# 97 HB timing chain and code issues



## v-8 volvo (Dec 16, 2007)

I have a 97 HB 2.4 with 56K. Since I bought it 2 years ago with 48K, It has had the rattle at start-up issue. I had an idea that it was a tensioner issue, but after reading all of the posts I've pretty much confirmed that as the issue. 
The truck has been pretty much a DOG in the power department, and worse yet I've been getting an average of 10-16 mpg! Time to FIX!
I've pulled the OBD2 codes and got the following:
PO446 EVAP VENT SOL.
PO505 IDLE AIR CONTROL
PO141 O2 SENS. HTR. CKT (DOWNSTREAM)
PO135 O2 SENS. HTR. CKT (UPSTREAM)
PO1105 MAP/BARO SENS. ISSUE
PO1130 SWIRL CONTROL VALVE ISSUE
PO1400 EGRC SOLENOID VALVE ISSUE
PO1441 VACUUM CUT VALVE BYPASS ISSUE

Anyone have this rash of codes? Could some of them be a result of retarded timing due to chain jump or slack from bad tensioner?

Thanks in Advance


----------



## zanegrey (Dec 5, 2005)

u r coming up on a 100 k miles so if u plan on keeping ur truck replace the timng chain and then recheck codes


----------



## lmj001 (Dec 28, 2007)

check codes on the onboard computer i scaned my truck and got the same codes then i ran the codes on the onboard and got less codes on the timing the guides most likely broke if you pull the valve cover you should see them there made of plastic around metal so you,ll have have to make sure the plastic is still there just replaced my timing set auto zone sell the hole kit that has the ten,guides,chainand gears for around a $100.00 dollars here in new york...


----------



## v-8 volvo (Dec 16, 2007)

*Replaced the timing chain. codes still there*

Last week, I changed the timing components and the truck runs great now.

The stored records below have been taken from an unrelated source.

(* ===== verification/Balance.v ===== *)
(** * Share and pool writes ([balance.rs])

    [set_shares] is the single choke point for share changes: it refuses a
    negative value, settles the extra reward tokens at the old share count,
    writes the balance and records a checkpoint.  [set_total_shares] does the
    same for the pool total. *)

From S2P Require Import Prelude Errors Storage Host Accessors Admin RewardMath MultiReward Checkpoints.

Section Balance.
Context {W : World} (env : Env).
Implicit Types s : State.

Definition set_shares {E} (user : Address) (amount : Z) : M E unit :=
  assert_non_negative amount ;;;
  settle_user env user ;;;
  put (ShareBalance user) amount ;;;
  record_user env user amount.

Definition set_total_shares {E} (total : Z) : M E unit :=
  assert_non_negative total ;;;
  put TotalShares total ;;;
  record_total env total.

Definition register_staker {E} (user : Address) : M E unit :=
  let& stakers := get_all_stakers in
  if bool_decide (user ∈ stakers) then put TotalStakers (Z.of_nat (length stakers))
  else
    put AllStakers (stakers ++ [user]) ;;;
    put TotalStakers (Z.of_nat (length (stakers ++ [user]))).

(** Lazily lifts a [pause_until] pause. *)
Definition apply_scheduled_unpause_if_due {E} : M E unit :=
  let& scheduled := get_scheduled_unpause in
  match scheduled with
  | Some target_ledger =>
      if target_ledger <=? sequence env then
        put Paused false ;;;
        del PauseInfoKey ;;;
        clear_scheduled_unpause ;;;
        publish [VSym "auto_unp"] [VInt (sequence env)] ;;;
        set_last_updated_ledger (sequence env)
      else ret tt
  | None => ret tt
  end.

End Balance.

(** ** What a share write touches *)

Section Facts.
Context {W : World} (env : Env).
Implicit Types s : State.

Definition share_write_keys (u : Address) (k : key) : Prop :=
  k = KPers (ShareBalance u) \/ k = KInst ExtraTokens \/ k = KPers (UserCheckpoints u) \/
  exists t, k = KPers (ExtraPending t u) \/ k = KPers (ExtraCheckpoint t u).

Lemma record_user_Ok E u b s x s' :
  record_user (E:=E) env u b s = Ok x s' ->
  user_history u s' = (push (user_history u s) (sequence env) b).2 /\
  (forall k, k <> KPers (UserCheckpoints u) -> rd k s' = rd k s) /\ st_ext s' = st_ext s.
Proof.
  unfold record_user, reading. destruct (push _ _ _) as [c h] eqn:Ep. intros H. simpl.
  mrun H.
  - rewrite user_history_put. split_and!; [done| |done]. intros. by apply rd_upd_ne.
  - split_and!; try done. revert Ep. unfold push. repeat case_match; congruence.
Qed.

Lemma settle_touches E u K :
  K (KInst ExtraTokens) -> (forall t, K (KPers (ExtraPending t u)) /\ K (KPers (ExtraCheckpoint t u))) ->
  touches K (settle_user (E:=E) env u).
Proof.
  intros H1 H2. unfold settle_user. apply touches_reading. intros [|t ts]; [auto with frame|].
  apply touches_reading. intros sh. apply touches_bind; [|intros ?; by apply touches_put].
  induction (t :: ts) as [|x l IH]; cbn [settle_each]; [auto with frame|].
  apply touches_bind; [|intros ?; apply touches_bind; auto with frame].
  unfold settle_one, earned_since_checkpoint. frames; apply touches_put; apply H2.
Qed.

Lemma set_shares_touches E u a : touches (share_write_keys u) (set_shares (E:=E) env u a).
Proof.
  unfold set_shares. apply touches_bind; [auto with frame|intros _].
  apply touches_bind; [apply settle_touches; unfold share_write_keys; [auto|naive_solver]|intros _].
  apply touches_bind; [apply touches_put; by left|intros _].
  unfold record_user. apply touches_reading. intros h. destruct (push _ _ _) as [[] ?].
  - apply touches_put. unfold share_write_keys. eauto.
  - auto with frame.
Qed.

Lemma settle_keeps E u : keeps_ext (settle_user (E:=E) env u).
Proof.
  unfold settle_user. apply keeps_reading. intros [|t ts]; [auto with frame|].
  apply keeps_reading. intros sh. apply keeps_bind; [|intros ?; apply keeps_put].
  induction (t :: ts) as [|x l IH]; cbn [settle_each]; [auto with frame|].
  apply keeps_bind; [|intros ?; apply keeps_bind; auto with frame].
  unfold settle_one, earned_since_checkpoint. frames.
Qed.

Lemma record_user_keeps E u b : keeps_ext (record_user (E:=E) env u b).
Proof. unfold record_user. apply keeps_reading. intros h. destruct (push _ _ _) as [[] ?]; auto with frame. Qed.
Lemma record_total_keeps E b : keeps_ext (record_total (E:=E) env b).
Proof. unfold record_total. apply keeps_reading. intros h. destruct (push _ _ _) as [[] ?]; auto with frame. Qed.
Lemma set_shares_keeps E u a : keeps_ext (set_shares (E:=E) env u a).
Proof.
  unfold set_shares. repeat (apply keeps_bind; [|intros _]);
    auto using settle_keeps, record_user_keeps with frame.
Qed.
Lemma set_total_shares_keeps E t : keeps_ext (set_total_shares (E:=E) env t).
Proof.
  unfold set_total_shares. repeat (apply keeps_bind; [|intros _]);
    auto using record_total_keeps with frame.
Qed.

Lemma set_total_shares_touches E t :
  touches (fun k => k = KInst TotalShares \/ k = KPers TotalCheckpoints) (set_total_shares (E:=E) env t).
Proof.
  unfold set_total_shares. repeat (apply touches_bind; [|intros _]); auto with frame.
  unfold record_total. apply touches_reading. intros h. destruct (push _ _ _) as [[] ?];
    auto with frame.
Qed.

(** Inversion of a successful share write. *)
Lemma set_shares_Ok E u a s x s' :
  set_shares (E:=E) env u a s = Ok x s' ->
  0 <= a /\ get_shares u s' = a /\ (forall v, v <> u -> get_shares v s' = get_shares v s) /\
  (forall k, ~ share_write_keys u k -> rd k s' = rd k s) /\ st_ext s' = st_ext s.
Proof.
  intros H. pose proof (fun k => touches_Ok _ _ _ _ _ k (set_shares_touches E u a) H) as Ht.
  pose proof (keeps_ext_Ok _ _ _ _ (set_shares_keeps E u a) H) as He.
  assert (Hv : forall v, v <> u -> get_shares v s' = get_shares v s).
  { intros v Hv. unfold get_shares. rewrite Ht; [done|]. unfold share_write_keys. naive_solver. }
  unfold set_shares in H. mrun H. apply Z.ltb_ge in H0. apply record_user_Ok in H as (_ & Hf & _).
  split_and!; try done. unfold get_shares. rewrite Hf by done. by rdsimp.
Qed.

Lemma set_total_shares_Ok E t s x s' :
  set_total_shares (E:=E) env t s = Ok x s' ->
  0 <= t /\ get_total_shares s' = t /\
  (forall k, k <> KInst TotalShares -> k <> KPers TotalCheckpoints -> rd k s' = rd k s) /\
  st_ext s' = st_ext s.
Proof.
  intros H. pose proof (fun k => touches_Ok _ _ _ _ _ k (set_total_shares_touches E t) H) as Ht.
  pose proof (keeps_ext_Ok _ _ _ _ (set_total_shares_keeps E t) H) as He.
  unfold set_total_shares in H. mrun H. apply Z.ltb_ge in H0. split_and!; try done.
  - unfold record_total, reading in H. destruct (push _ _ _) as [c h]. unfold get_total_shares.
    mrun H; by rdsimp.
  - intros k ? ?. apply Ht. naive_solver.
Qed.
(** Share and total writes go through when no extra reward token is
    configured. *)
Lemma set_shares_goes E u a s :
  load s = [] -> 0 <= a -> exists s', set_shares (E:=E) env u a s = Ok tt s'.
Proof.
  intros Hl Ha. unfold set_shares, assert_non_negative, settle_user, record_user.
  rewrite (proj2 (Z.ltb_ge a 0)) by done. unfold bind, panic_if, ret, reading. rewrite Hl.
  unfold put. destruct (push _ _ _) as [[] h]; by eexists.
Qed.
Lemma set_total_shares_goes E t s : 0 <= t -> exists s', set_total_shares (E:=E) env t s = Ok tt s'.
Proof.
  intros Ht. unfold set_total_shares, assert_non_negative, record_total.
  rewrite (proj2 (Z.ltb_ge t 0)) by done. unfold bind, panic_if, ret, reading, put.
  destruct (push _ _ _) as [[] h]; by eexists.
Qed.
End Facts.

It has a lot more power now, but all of the codes remain(even after disconnecting the battery for a couple of minutes. Is there any kind of reference material on all of the vacuum solenoids and actuators as well as the swirl control valve?
Also, what is the plunger type device on the top of the throttle body? It looks like an accelerator pump on a carburetor.


----------